あと1点取られたら···オレたちは負ける。

紅白戦も、終わる。

部活の中での試合だけど、負けるのはイヤだ。

負けたら、そこで終わりだから。

勝ちたい。

勝ちたい。

絶対勝ちたい。

勝てるイメージを思い浮かべて、出来るだけ集中する。

影「日向。

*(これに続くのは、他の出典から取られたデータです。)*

(** C31: Subscriptions copied to another matcher. The message is sent once, to the other matcher;
    when it arrives there, each subscription that is new to it is kept with the host, the id, the
    layer, the area and the relay it has here; its time, its world and whether it is active are not
    transferred, and come out as 0, 0 and [false]; it has no neighbors yet and is marked as
    changed. It is an object of another owner there, and nothing else changes. *)
Theorem subscriptions_transferred now nowb q h t ids (qb : mqueue N) hb pb :
  let ss := carried h ids in
  t ∈ m_neighbors h → reachable q t → ss ≠ [] → Z.of_nat (length ss) < 256 →
  NoDup (sub_id <$> ss) → Forall Sub_valid ss → Forall (new_here hb pb) ss →
  ∃ v' m, transferSubscription now q h t ids false = Ok (with_net q v', Z.of_nat (length ss))
  ∧ sends q v' t m ∧ msgtype m = code SUBSCRIBE_TRANSFER ∧ targets m = [t]
  ∧ ∀ r, arrives r m → ∃ qb' hb' pb' r', handle_subscribe_transfer junk nowb qb hb pb r = Ok (qb', hb', pb', r')
    ∧ (∀ s, s ∈ ss → (∃ x, find (sub_id s) (m_subs hb') = Some x
                        ∧ sub_host_id x = sub_host_id s ∧ sub_id x = sub_id s ∧ layer x = layer s
                        ∧ sub_aoi x = sub_aoi s ∧ relay x = relay s
                        ∧ active x = false ∧ sub_time x = 0 ∧ world_id x = 0
                        ∧ dirty x = true ∧ neighbors x = [] ∧ neighbor_states x = [])
                     ∧ has (sub_id s) (objects pb') = true ∧ isOwner pb' (sub_id s) = false)
    ∧ (∀ i, i ∉ (sub_id <$> ss) → find i (m_subs hb') = find i (m_subs hb) ∧ find i (objects pb') = find i (objects pb)).
Proof.
  intros ss Ht Hr Hne Hl D Fv Fn. unfold transferSubscription. rewrite (proj2 (memb_true _ _) Ht). cbn [negb].
  assert (B : built (code SUBSCRIBE_TRANSFER) 0 [t] [] (addTarget (set_priority (new_msg SUBSCRIBE_TRANSFER) 1) t)).
  { apply addTarget_built, new_built. }
  destruct (store_subs_built h _ _ _ _ _ 0 ids B eq_refl ltac:(done) Hl) as (m1 & -> & B1 & M1). fold ss in B1 |- *.
  rewrite bind_ok. cbn beta iota. rewrite Z.add_0_l. cbn [app] in B1.
  destruct (Z.ltb_spec 0 (Z.of_nat (length ss))) as [_|Hl0]; [|by destruct ss; [|cbn in Hl0; lia]].
  step_built B1 M1. destruct (handler_sends now q MSG_GROUP_VAST_MATCHER t _ _ _ _ Hr B1) as (v' & m' & Em & S & B').
  unfold matcher_send. rewrite Em, bind_ok. cbn beta iota. exists v', m'.
  splits; [done|exact S|apply B'|apply B'|]. intros r (Mr & Pr & _ & Cr). rewrite (bl_content _ _ _ _ _ B') in Cr.
  unfold handle_subscribe_transfer.
  destruct (count_at_end 1 r (mu_n junk) _ _ Mr ltac:(lia) Pr Cr ltac:(unfold fits; cbn; lia)) as (r1 & -> & R1 & C1 & P1 & _).
  rewrite bind_ok. cbn beta iota. rewrite Nat2Z.id.
  destruct (take_transfers_spec nowb qb hb pb r1 (Sub_init (mu_sub_world junk)) ss [] R1 Fv D Fn) as (qb' & hb' & pb' & r' & -> & Es & Ho & Hh);
    [done|by rewrite P1, C1, app_nil_r|].
  exists qb', hb', pb', r'. splits; [done| |].
  - intros s Hs. rewrite Es, find_received by done. rewrite (proj2 (in_view_some (sub_id s) ss s D)) by done.
    splits; [by exists (received s)|by apply Hh|]. unfold isOwner. destruct (Ho (sub_id s)) as [E|(y & a & _ & _ & E)]; rewrite E; [|done].
    pose proof (Hh s Hs) as Hx. unfold has in Hx. rewrite E in Hx.
    destruct (proj1 (Forall_forall _ _) Fn s Hs) as (_ & N2 & _). unfold has in N2. by destruct (find (sub_id s) (objects pb)).
  - intros i Hi. rewrite Es, find_received, in_view_absent by done. split; [done|].
    destruct (Ho i) as [E|(y & a & Hy & <- & _)]; [done|]. destruct Hi. apply list_elem_of_fmap. eauto.
Qed.

(** *** What the gateway is told *)

(** The gateway reads from a matcher's report what the matcher is: its world, its address, the
    origin of its world, and whether it asks for the world's data - when it has no world or no
    address for the origin. *)
Theorem keepalive_understood h sent recv :
  fits 16 (m_world h) → Addr_valid (node_addr (m_self h)) → fits 64 (m_origin h) → fits 64 sent → fits 64 recv →
  ∃ m, keepalive_message h sent recv = Ok m ∧ msgtype m = code MATCHER_ALIVE ∧ targets m = [host_id (m_gateway h)]
  ∧ ∀ r, arrives r m → ∃ r', alive_fields gjunk r
      = Ok (r', (if (m_world h =? 0) || negb (m_origin h =? host_id (m_origin_addr h)) then 1 else 0,
                 m_world h, node_addr (m_self h), m_origin h)).
Proof.
  intros Fw Fa Fo Fs Fr. unfold keepalive_message. cbv zeta. set (rp := if _ || _ then 1 else 0).
  assert (Frp : fits 8 rp) by (unfold rp; by destruct (_ || _)). pose proof (new_built MATCHER_ALIVE 1) as B.
  assert (M : malloc (set_priority (new_msg MATCHER_ALIVE) 1) = true) by done.
  step_built B M. step_built B M. step_built B M. step_built B M. step_built B M. step_built B M. rewrite <- !app_assoc in B. cbn [app] in B.
  pose proof (addTarget_built _ _ _ _ (host_id (m_gateway h)) B) as B'. eexists. splits; [reflexivity|apply B'|apply B'|].
  intros r (Mr & Pr & _ & Cr). rewrite (bl_content _ _ _ _ _ B') in Cr. unfold alive_fields.
  assert (D0 : drop (mcurr r) (content r) = content r) by by rewrite Pr. rewrite Cr in D0 at 2.
  destruct (extract_int_spec 1 r (gu_bool gjunk) rp _ Mr ltac:(lia) Frp D0) as (n1 & -> & I1 & D1 & _). rewrite bind_ok. cbn beta iota.
  destruct (extract_int_spec 2 n1 (gu_world gjunk) (m_world h) _ I1 ltac:(lia) Fw D1) as (n2 & -> & I2 & D2 & _). rewrite bind_ok. cbn beta iota.
  destruct (extract_obj_spec n2 (node_addr (m_self h)) Addr_null (le_bytes 8 (m_origin h) ++ le_bytes 8 sent ++ le_bytes 8 recv) I2)
    as (n3 & -> & I3 & C3 & P3 & _); [exact Fa|done|cbn; unfold Addr_sizeOf; lia|exact D2|]. rewrite bind_ok. cbn beta iota.
  assert (D3 : drop (mcurr n3) (content n3) = le_bytes 8 (m_origin h) ++ le_bytes 8 sent ++ le_bytes 8 recv).
  { rewrite C3, P3, <- drop_drop, D2. apply drop_app_len. symmetry. apply wire_length. }
  destruct (extract_int_spec 8 n3 (gu_id gjunk) (m_origin h) _ I3 ltac:(lia) Fo D3) as (n4 & -> & I4 & D4 & _). rewrite bind_ok. cbn beta iota.
  destruct (extract_int_spec 8 n4 (gu_id gjunk) sent _ I4 ltac:(lia) Fs D4) as (n5 & -> & I5 & D5 & _). rewrite bind_ok. cbn beta iota.
  rewrite <- (app_nil_r (le_bytes 8 recv)) in D5.
  destruct (extract_int_spec 8 n5 (gu_id gjunk) recv _ I5 ltac:(lia) Fr D5) as (n6 & -> & I6 & D6 & _). rewrite bind_ok.
  by eexists.
Qed.

(** *** Publications *)

Lemma covered_spec h l pos i : ordered (m_subs h) → Forall kept_well (m_subs h) →
  i ∈ covered h l pos ↔ ∃ x, find i (m_subs h) = Some x ∧ layer x = l ∧ Area_overlaps (sub_aoi x) pos 0 = true.
Proof.
  intros O F. unfold covered. rewrite list_elem_of_fmap. split.
  - intros ([k x] & -> & [Hx Hin]%list_elem_of_filter). cbn [snd] in *. apply andb_true_iff in Hx as [El Ho].
    pose proof (proj1 (Forall_forall _ _) F _ Hin) as [Ek _]. cbn in Ek. exists x. rewrite Ek. splits; [by apply In_find|by apply Z.eqb_eq in El|done].
  - intros (x & E & <- & Ho). apply find_In in E. pose proof (proj1 (Forall_forall _ _) F _ E) as [Ek _]. cbn in Ek.
    exists (i, x). split; [done|]. apply list_elem_of_filter. cbn. by rewrite Z.eqb_refl, Ho.
Qed.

ボケっとすんな」

「してねぇし!!」

集中してたんだし!

クソ~、影山め···

フンっと鼻息を荒くすると、向こうのコートがポジションに付いて行く。

サーブは山口か···

いや、偉そうに山口かとか···言える立場じゃないけど。

それでも、キャプテンとかのサーブに比べたら取れる確率は高い?かも知れない?

別に山口を侮ってるわけじゃないけど、山口は強烈なサーブ打って来ることなかったし。

こっち側のコートのメンバーを考えたら、レシーブヘタクソなのはオレだし、狙われる確率は高い。

さっきまでもそうだったし。

···それより?

何でキャプテンは城戸さん抱きしめてたんだ?

なんかあったのか?

···誰か、泣かした?とか?

城戸さんを泣かせるような事をするヤツは、影山とから月島とか···?

「なぁ影山、お前もしかして城戸さん泣かしたのか?」

影「はぁ?何でだよ!」

「だって、さっき···」

コソっと言って、キャプテンを指をさした。

影「···知らね」

「っていうかさ?前から思ってたんだけど」

影「あ?」

「キャプテンと城戸さんって、つき合ってんの?」

影「あぁっ!!」

何で影山が怒るんだよ。

ちょっと聞いただけじゃんか。

「だって何のためらいもなく抱きしめたりとかしてるし、いつも仲良いし」

それに···

オレ、見ちゃったんだよね。

青城の体育館でトイレに行ったり来たりさまよってる時。

あんまり人が通らない所で、キャプテンが城戸さんを抱きしめてるところ。

烏野のジャージ被せてたけど、あれは絶対に城戸さんだった。

いつの間にかに、2人とも名前で呼びあったりしてたし。

だから···そういう事なのかな?とか、思ってたんだけど。

いっつも影山と来るし、影山と帰るし。

違うのかな?とかも思ったけど、本人に聞きづらいしなぁ、とか。

でも、どうしてその事を考えると心がチクチク痛くなるんだろう。

胸に手を当ててみても、よく、わかんないし。